The earliest cuts on the collection are firmly rooted within the deep disco sound of 1979 & 1980 before progressing into the boogie and pop that typified the years 1982-84: falsetto vocals, synths, slap-bass, handclaps and a sharp emphasis on the groove. Steered at the helm by a handful of legendary producers who had cut their teeth in the studios and groups 1970s (Jake Sollo, Lemmy Jackson, Tony Essien, Odion Iruoje) alongside some fresh new faces (Nkono teles and Tony Okoroji) the scene was fronted by a new generation of young singers both male and female and with the economy flourishing album sales were at an all time high. This was the age of the celebrity, mobile club-DJ and with vastly improved sound equipment, recorded music quickly began to displace live bands in the discos and clubs of a quickly expanding Lagos. These were places where a seamless mix of American and local music played all night - ever more pressure for Nigerian recordings to stand up against the offerings from overseas prompting some producers and artists to record in London or the USA despite Lagos having the best studios in West Africa.
With a never-ending discussion about what ‘World Music’ may or may not be and in a time where the influence of African, Latin and Caribbean music is firmly accepted as an instrumental and integral ingredient in the formation of disco and proto-house music, this compilation hopes to make a strong case for the Nigerian chapter of the story. This is disco-boogie-pop music that just happens to be from Nigeria and as such deserves to sit in the correct section of the record store and not in the restricting confines of the ‘World Music’ ghetto despite its geographic provenance. Echoes of the vast compendium of 1960 & 70s sounds from West Africa’s biggest recording industry are there if you listen carefully just as Soca and Latin music is echoed in the disco and soul of New York City but this is not music that deserves to be sidelined just because of where it’s from.
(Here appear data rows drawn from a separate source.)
(** ** The invariant *)
Definition is_pending (id : string) (m : Manager) : Prop := exists o, Operations (state m) !! id = Some o /\ pending o = true.
Definition quiet (m : Manager) : Prop := forall id, ~ is_pending id m.
Definition new_command (cmd : string) (m : Manager) : Prop := auth_commands (state m) !! cmd = None.
Definition act_ok (a : option act) (m : Manager) (evs : list auth_event) : Prop :=
  match a with
  | Some (CheckProbing request) => quiet m /\ new_command (cr_command request) m
  | Some RefreshProbing => quiet m
  | Some (LoggingOut request) | Some (LoggedOut request _) =>
      quiet m /\ new_command (cr_command request) m /\ transitioning m = true
  | Some (Committing id) => transitioning m = true /\ (is_pending id m -> exists newer, accepted (Candidate id) evs newer)
  | Some (CommitAnswered id err) => transitioning m = true
      /\ (err = false -> is_pending id m -> exists newer, accepted (Candidate id) evs newer /\ EvCalled id CallCommit false ∈ newer)
  | _ => True
  end.
Definition task_ok (m : Manager) (evs : list auth_event) (id : string) (t : task) : Prop :=
  match t with
  | Finishing result _ => result <> ProbeOther
      /\ (result = ProbeAuthenticated -> is_pending id m -> exists newer, accepted (Candidate id) evs newer)
  | _ => True
  end.
Definition auth_ok (a : option act) (m : Manager) (evs : list auth_event) : Prop :=
  auth_state (state m) = StateAuthenticated -> vouched evs \/ exists request, a = Some (LoggedOut request false).
Definition ops_ok (m : Manager) : Prop :=
  (forall id1 id2, is_pending id1 m -> is_pending id2 m -> id1 = id2)
  /\ (forall id o, Operations (state m) !! id = Some o -> pending o = true -> exists cmd now, o = new_operation id cmd now).
Definition start_record (id : string) : commandRecord := mkCommandRecord "start:secret" id.
Definition recorded_in (evs : list auth_event) (s : persistedState) : Prop :=
  forall cmd id, EvStarted cmd id ∈ evs -> auth_commands s !! cmd = Some (start_record id).
Definition filed (evs : list auth_event) (p : state_file) : Prop :=
  launches evs = [] \/ exists s, p = StateFile (persistedState_json s) /\ 0 <= Revision s /\ recorded_in evs s.
Record AuthInv (s : AuthSystem) : Prop := mkAuthInv {
  ai_file : filed (events s) (path (mgr s));
  ai_once : NoDup (launches (events s));
  ai_down : running s = false -> action s = None /\ tasks s = ∅;
  ai_up : running s = true ->
    0 <= Revision (state (mgr s)) /\ recorded_in (events s) (state (mgr s)) /\ ops_ok (mgr s)
    /\ act_ok (action s) (mgr s) (events s) /\ map_Forall (task_ok (mgr s) (events s)) (tasks s)
    /\ auth_ok (action s) (mgr s) (events s) }.

(** ** What [moves] keeps *)
Lemma moves_pending m m' id : moves m m' -> is_pending id m' -> is_pending id m.
Proof. intros H (o & Ho & Hp). exists o. split; [|done]. by apply (mv_pending _ _ H). Qed.
Lemma moves_quiet m m' : moves m m' -> quiet m -> quiet m'.
Proof. intros H Hq id Hp. by eapply Hq, moves_pending. Qed.
Lemma moves_ops m m' : moves m m' -> ops_ok m -> ops_ok m'.
Proof.
  intros H [H1 H2]. split; [intros id1 id2 P1 P2; apply H1; by eapply moves_pending|].
  intros id o Ho Hp. by apply H2, Hp; apply (mv_pending _ _ H).
Qed.
Lemma moves_recorded m m' evs : moves m m' -> recorded_in evs (state m) -> recorded_in evs (state m').
Proof. intros H Hr cmd id Hin. eapply lookup_weaken; [by apply Hr|apply (mv_commands _ _ H)]. Qed.
Lemma moves_filed m m' evs : moves m m' -> 0 <= Revision (state m) -> recorded_in evs (state m) -> filed evs (path m) -> filed evs (path m').
Proof.
  intros H Hrev Hr Hf. destruct (mv_path _ _ H) as [->|(s & -> & Hc & Hs)]; [done|]. right. exists s. split_and!; [done|lia|].
  intros cmd id Hin. eapply lookup_weaken; [by apply Hr|done].
Qed.
Lemma moves_task m m' evs id t : moves m m' -> task_ok m evs id t -> task_ok m' evs id t.
Proof. destruct t as [|r rep| |]; try done. intros H [H1 H2]. split; [done|]. intros Hr Hp. apply H2; [done|]. by eapply moves_pending. Qed.
Lemma moves_tasks m m' evs (ts : gmap string task) : moves m m' -> map_Forall (task_ok m evs) ts -> map_Forall (task_ok m' evs) ts.
Proof. intros H Ht id t Hl. eapply moves_task; [done|]. by apply Ht. Qed.
Lemma tasks_app m es evs (ts : gmap string task) : Forall keeps es \/ quiet m -> map_Forall (task_ok m evs) ts -> map_Forall (task_ok m (es ++ evs)) ts.
Proof.
  intros Hk Ht id t Hl. specialize (Ht id t Hl). destruct t as [|r rep| |]; try done. destruct Ht as [H1 H2]. split; [done|].
  intros Hr Hp. destruct Hk as [Hk|Hq]; [|by destruct (Hq id)]. destruct (H2 Hr Hp) as [newer Hn]. exists (es ++ newer). by apply accepted_app.
Qed.
Lemma evolves_act m m' evs a : evolves m m' -> act_ok a m evs -> act_ok a m' evs.
Proof.
  intros [H C _]. pose proof (mv_transitioning _ _ H) as T. destruct a as [[]|]; cbn; unfold new_command; rewrite ?T, ?C; try done.
  - intros [Hq Hc]. split; [by eapply moves_quiet|done].
  - by apply moves_quiet.
  - intros (Hq & Hc & Ht). split_and!; [by eapply moves_quiet|done..].
  - intros (Hq & Hc & Ht). split_and!; [by eapply moves_quiet|done..].
  - intros [Ht Ha]. split; [done|]. intros Hp. by eapply Ha, moves_pending.
  - intros [Ht Ha]. split; [done|]. intros He Hp. by eapply Ha, moves_pending.
Qed.
Lemma act_app es evs a m : Forall keeps es -> act_ok a m evs -> act_ok a m (es ++ evs).
Proof.
  intros Hk. destruct a as [[]|]; cbn; try done.
  - intros [Ht Ha]. split; [done|]. intros Hp. destruct (Ha Hp) as [newer Hn]. exists (es ++ newer). by apply accepted_app.
  - intros [Ht Ha]. split; [done|]. intros He Hp. destruct (Ha He Hp) as (newer & Hn & Hc). exists (es ++ newer).
    split; [by apply accepted_app|]. apply elem_of_app. by right.
Qed.
Lemma moves_transitioning m m' b : moves m m' -> moves (m <| transitioning := b |>) (m' <| transitioning := b |>).
Proof. by intros [H1 H2 H3 H4 H5 H6 H7]. Qed.
Lemma moves_at m m' : moves m m' -> moves (m <| transitioning := transitioning m' |>) m'.
Proof. by intros [H1 H2 H3 H4 H5 H6 H7]. Qed.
Many of the original albums these tracks are taken from fetch insane prices online due to their rarity and so it’s with great pleasure that we present a selection here that evokes a golden boomtime in Nigerian music history. It’s perhaps not for the purists who think they know what African music should sound like but hey, relax ...this music should make you make move, make you smile, (hopefully make some of you reminisce over your youth) …. it’s what it was made for.